Hunter retired from the MoD in January 2007 as the MoD's senior IED intelligence analyst and has since become a writer, broadcaster and the director of a counter-IED consultancy company. Hunter is also a Fellow of the Institute of Explosives Engineers, a Member of the International Association of Bomb Technicians and Investigators and a regular contributor to television, radio news and current affairs programmes.

Hunter presented the Military History Channel's acclaimed Bomb Hunters documentary and was named as one of the top 5 Inspirational Speakers of 2011 by the JLA Speakers Agency.
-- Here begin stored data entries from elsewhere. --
(** [bincode] with a limit: encodings are within it, do not depend on it, and
    decode to what was encoded; the encoding of an envelope contains the bytes
    of its state. *)
Class SyncCodec `{SerdeJson} := {
  state_encode : Z → ContextCrdtState → Result string string;
  state_decode : Z → string → Result ContextCrdtState string;
  envelope_encode : Z → SyncEnvelope → Result string string;
  envelope_decode : Z → string → Result SyncEnvelope string;
  state_roundtrip n s b : state_encode n s = Ok b → state_decode n b = Ok s;
  envelope_roundtrip n v b : envelope_encode n v = Ok b → envelope_decode n b = Ok v;
  state_encode_limit n s b : state_encode n s = Ok b → byte_len b <= n;
  envelope_encode_limit n v b : envelope_encode n v = Ok b → byte_len b <= n;
  envelope_contains_state n v b :
    envelope_encode n v = Ok b → byte_len (encoded_state v) <= byte_len b;
}.

Section sync.
Context `{SyncCodec} `{JwtLib}.
Variable compute_payload_digest : string → string.

(** ** Envelopes *)

(** [SyncEnvelope::from_state]; [id] is the fresh UUID. *)
Definition from_state (id origin : string) (emitted : HlcTimestamp) (s : ContextCrdtState) :
    Result SyncEnvelope SyncError :=
  match state_encode MAX_SYNC_STATE_BYTES s with
  | Err e => Err (SyncSerialize e)
  | Ok b => Ok (mkEnvelope id origin emitted (compute_payload_digest b) b)
  end.

Definition decode_state (v : SyncEnvelope) : Result ContextCrdtState SyncError :=
  if MAX_SYNC_BODY_BYTES <? byte_len (encoded_state v) then
    Err (PayloadTooLarge (byte_len (encoded_state v)))
  else if negb (String.eqb (compute_payload_digest (encoded_state v)) (payload_digest_sha256 v))
  then Err PayloadDigestMismatch
  else match state_decode MAX_SYNC_STATE_BYTES (encoded_state v) with
       | Ok s => Ok s
       | Err e => Err (SyncSerialize e)
       end.

(** [SyncEnvelope::encode] and [SyncEnvelope::decode]. *)
Definition sync_encode (v : SyncEnvelope) : Result string SyncError :=
  match envelope_encode MAX_SYNC_BODY_BYTES v with Ok b => Ok b | Err e => Err (SyncSerialize e) end.
Definition sync_decode (bytes : string) : Result SyncEnvelope SyncError :=
  if MAX_SYNC_BODY_BYTES <? byte_len bytes then Err (PayloadTooLarge (byte_len bytes))
  else match envelope_decode MAX_SYNC_BODY_BYTES bytes with
       | Ok v => Ok v
       | Err e => Err (SyncSerialize e)
       end.

(** ** The driver *)
Record CrdtSyncDriver := mkDriver {
  replica : ContextCrdt;
  config : PeerSyncConfig;
  auth_client : option GatewayAuthClient;
  read_model : option ReadModel;
  pending_envelope : option SyncEnvelope;
  seen_syncs : gmap (string * string) CachedSyncDigest;
  round_robin : Z;
}.

(** [new_authenticated]. *)
Definition new_authenticated (r : ContextCrdt) (cfg : PeerSyncConfig)
    (auth : option GatewayAuthClient) (model : option ReadModel) : CrdtSyncDriver :=
  mkDriver r cfg auth model None ∅ 0.

Definition set_replica (r : ContextCrdt) (d : CrdtSyncDriver) : CrdtSyncDriver :=
  mkDriver r (config d) (auth_client d) (read_model d) (pending_envelope d) (seen_syncs d)
    (round_robin d).
Definition set_auth (a : option GatewayAuthClient) (d : CrdtSyncDriver) : CrdtSyncDriver :=
  mkDriver (replica d) (config d) a (read_model d) (pending_envelope d) (seen_syncs d)
    (round_robin d).
Definition set_read_model (m : option ReadModel) (d : CrdtSyncDriver) : CrdtSyncDriver :=
  mkDriver (replica d) (config d) (auth_client d) m (pending_envelope d) (seen_syncs d)
    (round_robin d).
Definition set_pending (v : option SyncEnvelope) (d : CrdtSyncDriver) : CrdtSyncDriver :=
  mkDriver (replica d) (config d) (auth_client d) (read_model d) v (seen_syncs d)
    (round_robin d).
Definition set_seen (m : gmap (string * string) CachedSyncDigest) (d : CrdtSyncDriver) :=
  mkDriver (replica d) (config d) (auth_client d) (read_model d) (pending_envelope d) m
    (round_robin d).
Definition set_round_robin (n : Z) (d : CrdtSyncDriver) : CrdtSyncDriver :=
  mkDriver (replica d) (config d) (auth_client d) (read_model d) (pending_envelope d)
    (seen_syncs d) n.

(** [!self.inner.config.enabled || self.inner.config.peers.is_empty()]. *)
Definition sync_disabled (d : CrdtSyncDriver) : bool :=
  negb (enabled (config d)) || match peers (config d) with [] => true | _ => false end.

(** [apply_local_mutation]; [sys_ms] and [compact_ms] are the wall clock when
    the mutation is stamped and when the state is compacted. *)
Definition apply_local_mutation (d : CrdtSyncDriver) (mu : CrdtMutation)
    (id : string) (sys_ms compact_ms : Z) :
    CrdtSyncDriver * Result (option SyncEnvelope) SyncError :=
  let '(r, result) := apply_mutation (replica d) mu sys_ms in
  if negb (changed result) then (set_replica r d, Ok None)
  else
    let r := (compact_at r compact_ms (max_partition_buffer_age (config d))).1 in
    let d := set_replica r d in
    match result_timestamp result with
    | None => (d, Ok None)
    | Some t =>
        match from_state id (replica_id r) t (state r) with
        | Err e => (d, Err e)
        | Ok v => (if sync_disabled d then d else set_pending (Some v) d, Ok (Some v))
        end
    end.

(** [receive_envelope]: one section under the write lock of the replica. *)
Definition receive_envelope (d : CrdtSyncDriver) (v : SyncEnvelope) (merge_ms compact_ms : Z) :
    CrdtSyncDriver * Result ReceiveReport SyncError :=
  if String.eqb (origin_replica_id v) (replica_id (replica d)) then
    (d, Ok (mkReceive false true MergeSummary_default))
  else match decode_state v with
       | Err e => (d, Err e)
       | Ok remote =>
           let '(r, merge) := merge_state_at (replica d) remote merge_ms in
           let r := (compact_at r compact_ms (max_partition_buffer_age (config d))).1 in
           (set_replica r d, Ok (mkReceive false false merge))
       end.

(** [receive_http_bytes]. *)
Definition receive_http_bytes (d : CrdtSyncDriver) (bytes : string) (merge_ms compact_ms : Z) :
    CrdtSyncDriver * Result ReceiveReport SyncError :=
  match sync_decode bytes with
  | Err e => (d, Err e)
  | Ok v => receive_envelope d v merge_ms compact_ms
  end.

(** [ensure_active_configured_peer]; [now] is [Utc::now]. *)
Definition ready_in (m : ReadModel) (g : string) : bool :=
  existsb (λ p, String.eqb (pg_gateway_id p) g && String.eqb (readiness p) "ready")
    (peer_gateways m).
Definition ensure_active_configured_peer (d : CrdtSyncDriver) (g : string) (now : Z) :
    Result () SyncError :=
  match read_model d with
  | None => Err PeerMaterialStale
  | Some m =>
      if PEER_METADATA_MAX_AGE_SECS <? default i64_max (publication_catalog_age_seconds m now)
      then Err PeerMaterialStale
      else if negb (existsb (λ p, String.eqb (peer_gateway_id p) g) (peers (config d)))
      then Err (InactivePeer g)
      else if negb (ready_in m g) then Err (InactivePeer g)
      else Ok ()
  end.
In 2012 he was selected to be one of 15 Ambassadors for Prime Minister David Cameron's youth development initiative, the National Citizen Service.

He is also a supporter and donator to numerous military charities including Help for Heroes, Veterans in Action, Tickets for Troops, Walking With The Wounded, Combat Stress, The British Forces Foundation, Global Enduro, Change Step and BLESMA for which he trained to run the 2009 London Marathon while wearing a complete bomb disposal suit, completing it in 6hrs 56mins and setting a new world record.

==Published work==
Hunter's first book, Eight Lives Down, was published in October 2007. It covers the four-month period he served as a Bomb Disposal Operator in Iraq. Its sequel, Extreme Risk, published in May 2010, charts his journey into bomb disposal.

Hunter has also co-written two teenage novels with children's writer Steve Cole. The first, Tripwire, was published in April 2010, and its sequel, Deathwing, was published in July 2011.